[What the task asks]
Starting at the first line of the records below, transcribe each line exactly, ending with the line that contains "0 <= distance_".

[Records to use]

•••

Lemma at_not_found_iff_absent_witness :
  t_reachable t_one /\ (Z.to_nat (capacity_ t_one) < 10)%nat /\
  (t_at 10%nat t_one 7 = Err OutOfRange <-> absent t_one 7) /\
  (forall v, t_at 10%nat t_one 7 = Ok v <-> stored t_one 7 v) /\
  (map_empty t_one = true -> t_at 10%nat t_one 7 = Err OutOfRange) /\
  (t_at 10%nat t_one 7 = Err OutOfRange \/
   exists v, t_at 10%nat t_one 7 = Ok v).
Proof.
  assert ((Z.to_nat (capacity_ t_one) < 10)%nat) as Hfuel by (simpl; lia).
  split; [apply t_one_reachable|]. split; [exact Hfuel|].
  exact (at_not_found_iff_absent identity_hash 0 vector_limit
           vector_limit_bound t_one 7 10%nat t_one_reachable Hfuel).
Defined.

Lemma erase_absent_is_noop_witness :
  t_reachable t_one /\ absent t_one 7 /\
  (Z.to_nat (capacity_ t_one) < 10)%nat /\
  t_erase 10%nat t_one 7 = Ok t_one.
Proof.
  assert (absent t_one 7) as Habs by solve_absent.
  assert ((Z.to_nat (capacity_ t_one) < 10)%nat) as Hfuel by (simpl; lia).
  split; [apply t_one_reachable|]. split; [exact Habs|].
  split; [exact Hfuel|].
  exact (erase_absent_is_noop identity_hash 0 vector_limit vector_limit_bound
           t_one 7 10%nat t_one_reachable Habs Hfuel).
Defined.

Lemma capacity_zero_or_power_of_two_witness :
  t_reachable t_two /\
  ((capacity_ t_two = 0 /\ mask_ t_two = 0) \/
   (exists k, 1 <= k /\ capacity_ t_two = 2 ^ k /\
              mask_ t_two = capacity_ t_two - 1)).
Proof.
  split; [apply t_two_reachable|].
  exact (capacity_zero_or_power_of_two identity_hash 0 vector_limit
           vector_limit_bound t_two t_two_reachable).
Defined.

(** C8, as stated, fails: the default-constructed map has capacity 0 and
    mask 0, which is not capacity - 1, neither as an integer nor as a
    [size_t]. *)
Lemma empty_map_mask_is_zero :
  t_reachable t_empty /\ capacity_ t_empty = 0 /\ mask_ t_empty = 0 /\
  mask_ t_empty <> capacity_ t_empty - 1 /\
  mask_ t_empty <> wrap (capacity_ t_empty - 1).
Proof. split; [apply t_empty_reachable|]. by split_and!. Qed.

Lemma occupied_distance_below_capacity_witness :
  t_reachable t_zero_four /\ 0 <= 1 /\
  buckets_ t_zero_four !! Z.to_nat 1 = Some (entry 4 40 1) /\
  (value_ (entry 4 40 1) <> None ->
   0 <= distance_ (entry 4 40 1) < capacity_ t_zero_four /\
   distance_ (entry 4 40 1) <> UNOCCUPIED /\
   bucket_empty (entry 4 40 1) = false) /\
  (value_ (entry 4 40 1) = None <-> distance_ (entry 4 40 1) = UNOCCUPIED) /\
  capacity_ t_zero_four < UNOCCUPIED.
Proof.
  assert (t_reachable t_zero_four) as Hreach.
  { apply (reach_step _ _ _
             (Map 1 4 3 [entry 0 0 0; empty_bucket; empty_bucket; empty_bucket]
                  3 0)).
    - apply (reach_step _ _ _ t_sized);
        [by apply (reach_new _ _ _ 3%nat 2)|].
      by apply (step_insert _ _ _ 10%nat _ (0, 0)).
    - by apply (step_insert _ _ _ 10%nat _ (4, 40)). }
  split; [exact Hreach|]. split; [lia|]. split; [reflexivity|].
  exact (occupied_distance_below_capacity identity_hash 0 vector_limit
           vector_limit_bound t_zero_four 1 (entry 4 40 1)
           Hreach Z.le_0_1 eq_refl).
Defined.

Lemma probe_loops_terminate_witness :
  t_reachable t_two /\ capacity_ t_two <> 0 /\
  size_ t_two <= max_size_ t_two /\ max_size_ t_two <= mask_ t_two /\
  mask_ t_two = capacity_ t_two - 1 /\ size_ t_two <= capacity_ t_two - 1 /\
  (exists q e, 0 <= q < capacity_ t_two /\
               buckets_ t_two !! Z.to_nat q = Some e /\
               bucket_empty e = true) /\
  forall fuel key value hash,
    (Z.to_nat (capacity_ t_two) < fuel)%nat ->
    (exists r, find_bucket fuel t_two key hash = Ok r) /\
    (exists res,
       insert_loop fuel t_two value hash 0 (get_ideal t_two hash) UNOCCUPIED
       = Ok res).
Proof.
  assert (capacity_ t_two <> 0) as Hne by (simpl; lia).
  split; [apply t_two_reachable|]. split; [exact Hne|].
  exact (probe_loops_terminate identity_hash 0 vector_limit vector_limit_bound
           t_two t_two_reachable Hne).
Defined.

Lemma insertion_order_fixes_layout_up_to_ties_witness :
  t_reachable t_sized /\ contents t_sized = [] /\
  NoDup ([(0, 0); (1, 10); (3, 30)].*1) /\
  [(0, 0); (1, 10); (3, 30)] ≡ₚ [(3, 30); (0, 0); (1, 10)] /\
  t_insert_all 10%nat t_sized [(0, 0); (1, 10); (3, 30)] = Ok t_three /\
  exists fuel2 F2,
    (forall f, (fuel2 <= f)%nat ->
       t_insert_all f t_sized [(3, 30); (0, 0); (1, 10)] = Ok F2) /\
    capacity_ F2 = capacity_ t_three /\
    contents t_three ≡ₚ [(0, 0); (1, 10); (3, 30)] /\
    contents F2 ≡ₚ [(0, 0); (1, 10); (3, 30)] /\
    (forall q b1 b2, 0 <= q ->
       buckets_ t_three !! Z.to_nat q = Some b1 ->
       buckets_ F2 !! Z.to_nat q = Some b2 ->
       distance_ b1 = distance_ b2 /\
       (value_ b1 = None <-> value_ b2 = None) /\
       forall kv1 kv2, value_ b1 = Some kv1 -> value_ b2 = Some kv2 ->
         get_ideal t_three (identity_hash (fst kv1))
         = get_ideal F2 (identity_hash (fst kv2))) /\
    ((forall kv kv', kv ∈ [(0, 0); (1, 10); (3, 30)] ->
        kv' ∈ [(0, 0); (1, 10); (3, 30)] ->
        get_ideal t_three (identity_hash (fst kv))
        = get_ideal t_three (identity_hash (fst kv')) ->
        kv = kv') ->
     layout t_three = layout F2).
Proof.
  assert (contents t_sized = []) as Hempty by reflexivity.
  assert (NoDup ([(0, 0); (1, 10); (3, 30)].*1)) as Hnd
    by (apply (bool_decide_unpack _); by vm_compute).
  assert ([(0, 0); (1, 10); (3, 30)] ≡ₚ [(3, 30); (0, 0); (1, 10)]) as Hperm
    by (apply (bool_decide_unpack _); by vm_compute).
  assert (t_insert_all 10%nat t_sized [(0, 0); (1, 10); (3, 30)] = Ok t_three)
    as Hrun by reflexivity.
  split; [exact t_sized_reachable|]. split; [exact Hempty|].
  split; [exact Hnd|]. split; [exact Hperm|]. split; [exact Hrun|].
  exact (insertion_order_fixes_layout_up_to_ties identity_hash 0 vector_limit
           vector_limit_bound t_sized t_sized _ _ 10%nat t_three
           t_sized_reachable t_sized_reachable Hempty Hempty eq_refl
           Hnd Hperm Hrun).
Defined.

(** ** Instances of the further properties *)

Lemma t_zero_four_reachable : t_reachable t_zero_four.
Proof.
  apply (reach_step _ _ _
           (Map 1 4 3 [entry 0 0 0; empty_bucket; empty_bucket; empty_bucket]
                3 0)).
  - apply (reach_step _ _ _ t_sized); [apply t_sized_reachable|].
    by apply (step_insert _ _ _ 10%nat _ (0, 0)).
  - by apply (step_insert _ _ _ 10%nat _ (4, 40)).
Defined.

Lemma t_wide_reachable : t_reachable t_wide.
Proof.
  assert (t_reachable t_wide_empty) as H0
    by (by apply (reach_new _ _ _ 70%nat 5)).
  assert (forall a b kv, t_reachable a -> t_insert 20%nat a kv = Ok b ->
                         t_reachable b) as Hstep.
  { intros a b kv Ha Hab. apply (reach_step _ _ _ a); [done|].
    by apply (step_insert _ _ _ 20%nat _ kv). }
  apply (Hstep _ _ (3, 30)
           (Hstep _ _ (2, 20) (Hstep _ _ (1, 10) H0 eq_refl) eq_refl)).
  reflexivity.
Defined.

Lemma traversal_yields_stored_pairs_witness :
  t_reachable t_three /\ (length (buckets_ t_three) < 5)%nat /\
  to_list 5%nat t_three = Ok (contents t_three) /\
  Z.of_nat (length (contents t_three)) = size t_three /\
  NoDup ((contents t_three).*1) /\
  forall k v, (k, v) ∈ contents t_three <-> t_at 5%nat t_three k = Ok v.
Proof.
  assert ((length (buckets_ t_three) < 5)%nat) as Hfuel by (simpl; lia).
  split; [exact t_three_reachable|]. split; [exact Hfuel|].
  exact (traversal_yields_stored_pairs identity_hash 0 vector_limit
           vector_limit_bound t_three 5%nat t_three_reachable Hfuel).
Defined.

Lemma begin_is_end_iff_empty_witness :
  t_reachable t_sized /\ (length (buckets_ t_sized) <= 4)%nat /\
  exists it, begin 4%nat t_sized = Ok it /\
             iterator_eq it (end_iterator t_sized) = map_empty t_sized.
Proof.
  assert ((length (buckets_ t_sized) <= 4)%nat) as Hfuel by (simpl; lia).
  split; [exact t_sized_reachable|]. split; [exact Hfuel|].
  exact (begin_is_end_iff_empty identity_hash 0 vector_limit
           vector_limit_bound t_sized 4%nat t_sized_reachable Hfuel).
Defined.

Lemma insert_adds_one_binding_witness :
  t_reachable t_one /\ t_insert 10%nat t_one (6, 60) = Ok t_two /\
  (forall k' v', k' <> 6 -> (stored t_two k' v' <-> stored t_one k' v')) /\
  (absent t_one 6 -> stored t_two 6 60 /\ size t_two = size t_one + 1) /\
  (forall v0, stored t_one 6 v0 -> t_two = t_one) /\
  capacity_ t_one <= capacity_ t_two.
Proof.
  assert (t_insert 10%nat t_one (6, 60) = Ok t_two) as Hrun by reflexivity.
  split; [exact t_one_reachable|]. split; [exact Hrun|].
  exact (insert_adds_one_binding identity_hash 0 vector_limit
           vector_limit_bound t_one 6 60 10%nat t_two t_one_reachable Hrun).
Defined.


Lemma index_assign_binds_key_witness :
  t_reachable t_one /\ t_index_assign 100%nat t_one 6 66 = Ok t_one_more /\
  stored t_one_more 6 66 /\
  (forall k' v', k' <> 6 ->
     (stored t_one_more k' v' <-> stored t_one k' v')) /\
  (absent t_one 6 -> size t_one_more = size t_one + 1) /\
  (forall v0, stored t_one 6 v0 -> size t_one_more = size t_one).
Proof.
  assert (t_index_assign 100%nat t_one 6 66 = Ok t_one_more) as Hrun
    by reflexivity.
  split; [exact t_one_reachable|]. split; [exact Hrun|].
  exact (index_assign_binds_key identity_hash 0 vector_limit
           vector_limit_bound t_one 6 66 100%nat t_one_more
           t_one_reachable Hrun).
Defined.

Lemma lookups_and_updates_return_witness :
  t_reachable t_three /\ enough t_three 100%nat /\
  (forall k, exists it, t_find 100%nat t_three k = Ok it) /\
  (forall kv, (exists st', t_insert 100%nat t_three kv = Ok st') \/
              t_insert 100%nat t_three kv = Err AllocFailure) /\
  (forall k, (exists r, t_index 100%nat t_three k = Ok r) \/
             t_index 100%nat t_three k = Err AllocFailure) /\
  (forall k v, (exists st', t_index_assign 100%nat t_three k v = Ok st') \/
               t_index_assign 100%nat t_three k v = Err AllocFailure).
Proof.
  assert (enough t_three 100%nat) as Hfuel by (unfold enough; simpl; lia).
  split; [exact t_three_reachable|]. split; [exact Hfuel|].
  exact (lookups_and_updates_return identity_hash 0 vector_limit
           vector_limit_bound t_three 100%nat t_three_reachable Hfuel).
Defined.

Lemma insert_fails_iff_growth_impossible_witness :
  t_reachable t_three /\ enough t_three 100%nat /\
  (t_insert 100%nat t_three (2, 20) = Err AllocFailure <->
   absent t_three (fst (2, 20)) /\ size_ t_three = max_size_ t_three /\
   exists c, get_capacity 100%nat (size_ t_three + 1) = Ok c /\
             vector_limit < c).
Proof.
  assert (enough t_three 100%nat) as Hfuel by (unfold enough; simpl; lia).
  split; [exact t_three_reachable|]. split; [exact Hfuel|].
  exact (insert_fails_iff_growth_impossible identity_hash 0 vector_limit
           vector_limit_bound t_three (2, 20) 100%nat
           t_three_reachable Hfuel).
Defined.

Lemma from_range_binds_first_pairs_witness :
  t_from_range 100%nat [(5, 50); (6, 60); (5, 55)] = Ok t_two /\
  t_reachable t_two /\
  (forall k v, stored t_two k v <->
               first_binding [(5, 50); (6, 60); (5, 55)] k = Some v) /\
  size t_two
  = Z.of_nat (length (remove_dups ([(5, 50); (6, 60); (5, 55)].*1))).
Proof.
  assert (t_from_range 100%nat [(5, 50); (6, 60); (5, 55)] = Ok t_two) as Hrun
    by reflexivity.
  split; [exact Hrun|].
  exact (from_range_binds_first_pairs identity_hash 0 vector_limit
           vector_limit_bound [(5, 50); (6, 60); (5, 55)] 100%nat t_two Hrun).
Defined.

Lemma from_range_returns_or_fails_to_allocate_witness :
  vector_limit <= SIZE_MAX / 2 /\
  exists fuel0,
    (exists F, forall fuel, (fuel0 <= fuel)%nat ->
       t_from_range fuel [(5, 50); (6, 60); (5, 55)] = Ok F) \/
    (forall fuel, (fuel0 <= fuel)%nat ->
       t_from_range fuel [(5, 50); (6, 60); (5, 55)] = Err AllocFailure).
Proof.
  split; [exact vector_limit_bound|].
  exact (from_range_returns_or_fails_to_allocate identity_hash vector_limit
           vector_limit_bound [(5, 50); (6, 60); (5, 55)]).
Defined.

Lemma from_list_never_rehashes_witness :
  4 * Z.of_nat (length [(5, 50); (6, 60); (5, 55)]) <= vector_limit /\
  (Z.to_nat (4 * Z.of_nat (length [(5, 50); (6, 60); (5, 55)]) + 66)
   <= 100)%nat /\
  exists F c,
    get_capacity 100%nat (Z.of_nat (length [(5, 50); (6, 60); (5, 55)]))
    = Ok c /\
    t_from_list 100%nat [(5, 50); (6, 60); (5, 55)] = Ok F /\
    capacity_ F = c /\ t_reachable F /\
    forall k v, stored F k v <->
                first_binding [(5, 50); (6, 60); (5, 55)] k = Some v.
Proof.
  assert (4 * Z.of_nat (length [(5, 50); (6, 60); (5, 55)]) <= vector_limit)
    as Hfit by (unfold vector_limit; simpl; lia).
  assert ((Z.to_nat (4 * Z.of_nat (length [(5, 50); (6, 60); (5, 55)]) + 66)
           <= 100)%nat) as Hfuel by (simpl; lia).
  split; [exact Hfit|]. split; [exact Hfuel|].
  exact (from_list_never_rehashes identity_hash 0 vector_limit
           vector_limit_bound [(5, 50); (6, 60); (5, 55)] 100%nat Hfit Hfuel).
Defined.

•••

[Answer for the task]
Lemma at_not_found_iff_absent_witness :
  t_reachable t_one /\ (Z.to_nat (capacity_ t_one) < 10)%nat /\
  (t_at 10%nat t_one 7 = Err OutOfRange <-> absent t_one 7) /\
  (forall v, t_at 10%nat t_one 7 = Ok v <-> stored t_one 7 v) /\
  (map_empty t_one = true -> t_at 10%nat t_one 7 = Err OutOfRange) /\
  (t_at 10%nat t_one 7 = Err OutOfRange \/
   exists v, t_at 10%nat t_one 7 = Ok v).
Proof.
  assert ((Z.to_nat (capacity_ t_one) < 10)%nat) as Hfuel by (simpl; lia).
  split; [apply t_one_reachable|]. split; [exact Hfuel|].
  exact (at_not_found_iff_absent identity_hash 0 vector_limit
           vector_limit_bound t_one 7 10%nat t_one_reachable Hfuel).
Defined.

Lemma erase_absent_is_noop_witness :
  t_reachable t_one /\ absent t_one 7 /\
  (Z.to_nat (capacity_ t_one) < 10)%nat /\
  t_erase 10%nat t_one 7 = Ok t_one.
Proof.
  assert (absent t_one 7) as Habs by solve_absent.
  assert ((Z.to_nat (capacity_ t_one) < 10)%nat) as Hfuel by (simpl; lia).
  split; [apply t_one_reachable|]. split; [exact Habs|].
  split; [exact Hfuel|].
  exact (erase_absent_is_noop identity_hash 0 vector_limit vector_limit_bound
           t_one 7 10%nat t_one_reachable Habs Hfuel).
Defined.

Lemma capacity_zero_or_power_of_two_witness :
  t_reachable t_two /\
  ((capacity_ t_two = 0 /\ mask_ t_two = 0) \/
   (exists k, 1 <= k /\ capacity_ t_two = 2 ^ k /\
              mask_ t_two = capacity_ t_two - 1)).
Proof.
  split; [apply t_two_reachable|].
  exact (capacity_zero_or_power_of_two identity_hash 0 vector_limit
           vector_limit_bound t_two t_two_reachable).
Defined.

(** C8, as stated, fails: the default-constructed map has capacity 0 and
    mask 0, which is not capacity - 1, neither as an integer nor as a
    [size_t]. *)
Lemma empty_map_mask_is_zero :
  t_reachable t_empty /\ capacity_ t_empty = 0 /\ mask_ t_empty = 0 /\
  mask_ t_empty <> capacity_ t_empty - 1 /\
  mask_ t_empty <> wrap (capacity_ t_empty - 1).
Proof. split; [apply t_empty_reachable|]. by split_and!. Qed.

Lemma occupied_distance_below_capacity_witness :
  t_reachable t_zero_four /\ 0 <= 1 /\
  buckets_ t_zero_four !! Z.to_nat 1 = Some (entry 4 40 1) /\
  (value_ (entry 4 40 1) <> None ->
   0 <= distance_ (entry 4 40 1) < capacity_ t_zero_four /\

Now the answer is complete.